§ **GIVEN DATA**:

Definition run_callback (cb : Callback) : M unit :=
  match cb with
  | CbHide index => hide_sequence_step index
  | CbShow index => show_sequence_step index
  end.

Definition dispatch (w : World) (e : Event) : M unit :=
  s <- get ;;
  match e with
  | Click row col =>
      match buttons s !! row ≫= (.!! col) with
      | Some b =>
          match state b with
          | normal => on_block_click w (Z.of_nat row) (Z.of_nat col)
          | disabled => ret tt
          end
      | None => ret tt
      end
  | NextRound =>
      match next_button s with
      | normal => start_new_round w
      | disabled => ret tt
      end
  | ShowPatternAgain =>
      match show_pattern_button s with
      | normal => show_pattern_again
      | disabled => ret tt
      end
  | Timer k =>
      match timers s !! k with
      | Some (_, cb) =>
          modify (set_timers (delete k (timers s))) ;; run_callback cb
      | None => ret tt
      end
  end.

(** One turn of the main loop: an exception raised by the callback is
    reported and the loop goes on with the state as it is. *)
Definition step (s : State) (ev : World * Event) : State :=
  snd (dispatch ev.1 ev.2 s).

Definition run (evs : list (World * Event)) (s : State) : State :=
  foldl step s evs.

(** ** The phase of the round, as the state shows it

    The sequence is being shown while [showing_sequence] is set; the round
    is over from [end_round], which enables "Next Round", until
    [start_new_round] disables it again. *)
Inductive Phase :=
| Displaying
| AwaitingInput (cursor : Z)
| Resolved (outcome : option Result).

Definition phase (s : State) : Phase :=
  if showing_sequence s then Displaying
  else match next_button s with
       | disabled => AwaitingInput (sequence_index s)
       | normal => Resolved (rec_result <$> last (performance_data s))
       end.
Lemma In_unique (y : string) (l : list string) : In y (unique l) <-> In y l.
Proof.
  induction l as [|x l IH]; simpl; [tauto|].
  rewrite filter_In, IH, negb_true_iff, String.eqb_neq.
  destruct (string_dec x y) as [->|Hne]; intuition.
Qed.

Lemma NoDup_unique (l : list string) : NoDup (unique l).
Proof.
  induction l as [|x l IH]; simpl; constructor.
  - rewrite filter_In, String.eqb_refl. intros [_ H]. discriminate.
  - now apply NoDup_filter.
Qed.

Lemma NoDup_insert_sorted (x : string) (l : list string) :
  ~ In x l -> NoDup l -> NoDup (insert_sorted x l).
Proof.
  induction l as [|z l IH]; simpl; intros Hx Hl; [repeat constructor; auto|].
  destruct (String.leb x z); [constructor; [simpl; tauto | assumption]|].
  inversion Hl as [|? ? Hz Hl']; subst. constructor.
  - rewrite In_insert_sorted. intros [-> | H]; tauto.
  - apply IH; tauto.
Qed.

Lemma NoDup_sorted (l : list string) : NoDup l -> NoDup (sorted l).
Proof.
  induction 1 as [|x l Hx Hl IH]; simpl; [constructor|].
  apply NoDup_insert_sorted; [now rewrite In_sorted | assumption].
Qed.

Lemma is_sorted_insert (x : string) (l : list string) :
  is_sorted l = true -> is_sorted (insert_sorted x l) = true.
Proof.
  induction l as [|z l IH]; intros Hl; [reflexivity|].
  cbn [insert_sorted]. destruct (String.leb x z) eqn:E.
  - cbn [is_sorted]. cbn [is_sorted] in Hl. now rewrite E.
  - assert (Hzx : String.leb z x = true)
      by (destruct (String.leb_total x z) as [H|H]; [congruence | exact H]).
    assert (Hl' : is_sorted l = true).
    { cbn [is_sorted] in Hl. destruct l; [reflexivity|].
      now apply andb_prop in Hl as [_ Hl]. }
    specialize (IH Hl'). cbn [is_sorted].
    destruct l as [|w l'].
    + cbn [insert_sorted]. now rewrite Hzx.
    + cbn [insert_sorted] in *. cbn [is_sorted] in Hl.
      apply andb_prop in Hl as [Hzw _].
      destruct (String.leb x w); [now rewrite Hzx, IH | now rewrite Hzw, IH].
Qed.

§ **ACTIVITY**: Could you return exactly the stretch of the data above that starts at the line with "Definition step (s" and ends at the line with "Definition phase (s", both lines included?

§ **SOLVED EXERCISE**:
Definition step (s : State) (ev : World * Event) : State :=
  snd (dispatch ev.1 ev.2 s).

Definition run (evs : list (World * Event)) (s : State) : State :=
  foldl step s evs.

(** ** The phase of the round, as the state shows it

    The sequence is being shown while [showing_sequence] is set; the round
    is over from [end_round], which enables "Next Round", until
    [start_new_round] disables it again. *)
Inductive Phase :=
| Displaying
| AwaitingInput (cursor : Z)
| Resolved (outcome : option Result).

Definition phase (s : State) : Phase :=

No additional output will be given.